:: SOURCE INFORMATION ::

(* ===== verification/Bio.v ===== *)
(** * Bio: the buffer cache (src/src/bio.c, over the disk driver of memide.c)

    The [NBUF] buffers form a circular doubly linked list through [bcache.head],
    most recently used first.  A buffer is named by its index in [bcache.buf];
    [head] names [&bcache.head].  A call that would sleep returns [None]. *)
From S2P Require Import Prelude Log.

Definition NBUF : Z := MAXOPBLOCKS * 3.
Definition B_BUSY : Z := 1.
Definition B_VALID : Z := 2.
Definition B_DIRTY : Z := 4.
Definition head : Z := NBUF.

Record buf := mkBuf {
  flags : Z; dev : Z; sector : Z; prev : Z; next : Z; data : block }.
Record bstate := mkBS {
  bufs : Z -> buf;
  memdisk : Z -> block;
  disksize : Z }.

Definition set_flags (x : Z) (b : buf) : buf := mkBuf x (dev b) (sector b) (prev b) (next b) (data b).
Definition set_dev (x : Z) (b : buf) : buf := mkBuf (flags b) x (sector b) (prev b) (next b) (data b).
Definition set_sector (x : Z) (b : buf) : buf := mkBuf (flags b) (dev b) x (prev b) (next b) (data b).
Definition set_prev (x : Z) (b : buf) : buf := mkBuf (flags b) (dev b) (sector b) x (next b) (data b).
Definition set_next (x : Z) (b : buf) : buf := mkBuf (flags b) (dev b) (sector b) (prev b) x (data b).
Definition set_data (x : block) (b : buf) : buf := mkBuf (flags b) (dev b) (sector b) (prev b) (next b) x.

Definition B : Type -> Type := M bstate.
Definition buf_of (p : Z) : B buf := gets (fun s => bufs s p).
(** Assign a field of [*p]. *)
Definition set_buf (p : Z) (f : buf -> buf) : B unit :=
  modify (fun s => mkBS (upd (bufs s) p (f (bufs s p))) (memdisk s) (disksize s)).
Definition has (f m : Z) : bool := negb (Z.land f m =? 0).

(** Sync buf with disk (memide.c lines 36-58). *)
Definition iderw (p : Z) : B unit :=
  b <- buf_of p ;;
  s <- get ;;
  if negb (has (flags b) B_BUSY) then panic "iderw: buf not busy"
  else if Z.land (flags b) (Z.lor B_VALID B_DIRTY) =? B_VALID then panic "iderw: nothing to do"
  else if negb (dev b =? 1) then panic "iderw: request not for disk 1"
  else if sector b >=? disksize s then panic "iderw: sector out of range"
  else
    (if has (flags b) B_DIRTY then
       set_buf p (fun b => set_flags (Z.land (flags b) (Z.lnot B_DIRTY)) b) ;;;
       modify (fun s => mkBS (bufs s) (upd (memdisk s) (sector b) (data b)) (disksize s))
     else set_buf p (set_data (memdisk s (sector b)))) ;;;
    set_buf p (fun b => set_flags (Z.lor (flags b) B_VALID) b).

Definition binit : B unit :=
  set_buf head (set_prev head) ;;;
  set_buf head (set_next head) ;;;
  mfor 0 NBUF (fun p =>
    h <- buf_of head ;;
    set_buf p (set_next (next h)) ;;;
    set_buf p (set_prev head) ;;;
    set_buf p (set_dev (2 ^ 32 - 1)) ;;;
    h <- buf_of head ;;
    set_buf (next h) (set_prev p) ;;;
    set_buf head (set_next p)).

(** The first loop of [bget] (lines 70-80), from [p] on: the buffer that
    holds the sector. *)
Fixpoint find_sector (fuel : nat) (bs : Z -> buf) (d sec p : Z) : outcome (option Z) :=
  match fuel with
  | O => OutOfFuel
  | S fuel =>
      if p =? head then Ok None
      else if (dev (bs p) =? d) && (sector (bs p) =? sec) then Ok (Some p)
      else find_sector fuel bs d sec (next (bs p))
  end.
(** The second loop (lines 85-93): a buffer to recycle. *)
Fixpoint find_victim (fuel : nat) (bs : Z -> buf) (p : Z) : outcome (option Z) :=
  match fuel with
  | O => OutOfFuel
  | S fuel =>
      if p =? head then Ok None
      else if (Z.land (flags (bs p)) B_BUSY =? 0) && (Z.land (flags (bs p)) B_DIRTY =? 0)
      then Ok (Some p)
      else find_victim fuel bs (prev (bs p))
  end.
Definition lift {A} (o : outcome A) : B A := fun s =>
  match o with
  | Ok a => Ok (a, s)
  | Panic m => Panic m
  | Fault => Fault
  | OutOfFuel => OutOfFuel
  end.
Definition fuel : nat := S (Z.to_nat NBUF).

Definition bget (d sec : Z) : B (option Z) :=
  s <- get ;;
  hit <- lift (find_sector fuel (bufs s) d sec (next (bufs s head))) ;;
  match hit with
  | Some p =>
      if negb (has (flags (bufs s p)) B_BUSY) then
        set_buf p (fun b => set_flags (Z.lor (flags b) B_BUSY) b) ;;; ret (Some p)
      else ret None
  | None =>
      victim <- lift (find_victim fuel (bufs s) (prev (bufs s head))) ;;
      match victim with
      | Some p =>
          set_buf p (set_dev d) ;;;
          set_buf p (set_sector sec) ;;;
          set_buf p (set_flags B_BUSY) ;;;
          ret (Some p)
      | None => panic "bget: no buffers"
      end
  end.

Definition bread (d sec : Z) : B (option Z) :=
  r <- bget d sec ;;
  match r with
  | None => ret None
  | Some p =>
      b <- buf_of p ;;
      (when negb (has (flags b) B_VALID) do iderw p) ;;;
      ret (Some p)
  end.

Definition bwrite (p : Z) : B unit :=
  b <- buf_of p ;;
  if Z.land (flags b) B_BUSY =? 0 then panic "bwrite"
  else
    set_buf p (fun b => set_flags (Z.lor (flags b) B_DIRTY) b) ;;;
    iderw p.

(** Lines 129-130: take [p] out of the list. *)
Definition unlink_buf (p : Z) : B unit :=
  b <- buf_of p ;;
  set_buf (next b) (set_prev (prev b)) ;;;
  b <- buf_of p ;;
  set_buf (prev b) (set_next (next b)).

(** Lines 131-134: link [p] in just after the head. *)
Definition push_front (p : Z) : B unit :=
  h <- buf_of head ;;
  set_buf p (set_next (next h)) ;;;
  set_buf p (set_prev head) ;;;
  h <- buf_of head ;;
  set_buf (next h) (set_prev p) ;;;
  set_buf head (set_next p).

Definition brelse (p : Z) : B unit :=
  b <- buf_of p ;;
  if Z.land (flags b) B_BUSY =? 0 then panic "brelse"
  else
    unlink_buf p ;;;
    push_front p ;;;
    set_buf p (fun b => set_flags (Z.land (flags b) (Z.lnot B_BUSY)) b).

:::

● ACTIVITY:
Repeat exactly the lines of the listing above, from the one with "Definition set_buf (p" down to the one with "else if negb"; both of those lines belong in the range.

● FINISHED EXERCISE:
Definition set_buf (p : Z) (f : buf -> buf) : B unit :=
  modify (fun s => mkBS (upd (bufs s) p (f (bufs s p))) (memdisk s) (disksize s)).
Definition has (f m : Z) : bool := negb (Z.land f m =? 0).

(** Sync buf with disk (memide.c lines 36-58). *)
Definition iderw (p : Z) : B unit :=
  b <- buf_of p ;;
  s <- get ;;
  if negb (has (flags b) B_BUSY) then panic "iderw: buf not busy"
  else if Z.land (flags b) (Z.lor B_VALID B_DIRTY) =? B_VALID then panic "iderw: nothing to do"
  else if negb (dev b =? 1) then panic "iderw: request not for disk 1"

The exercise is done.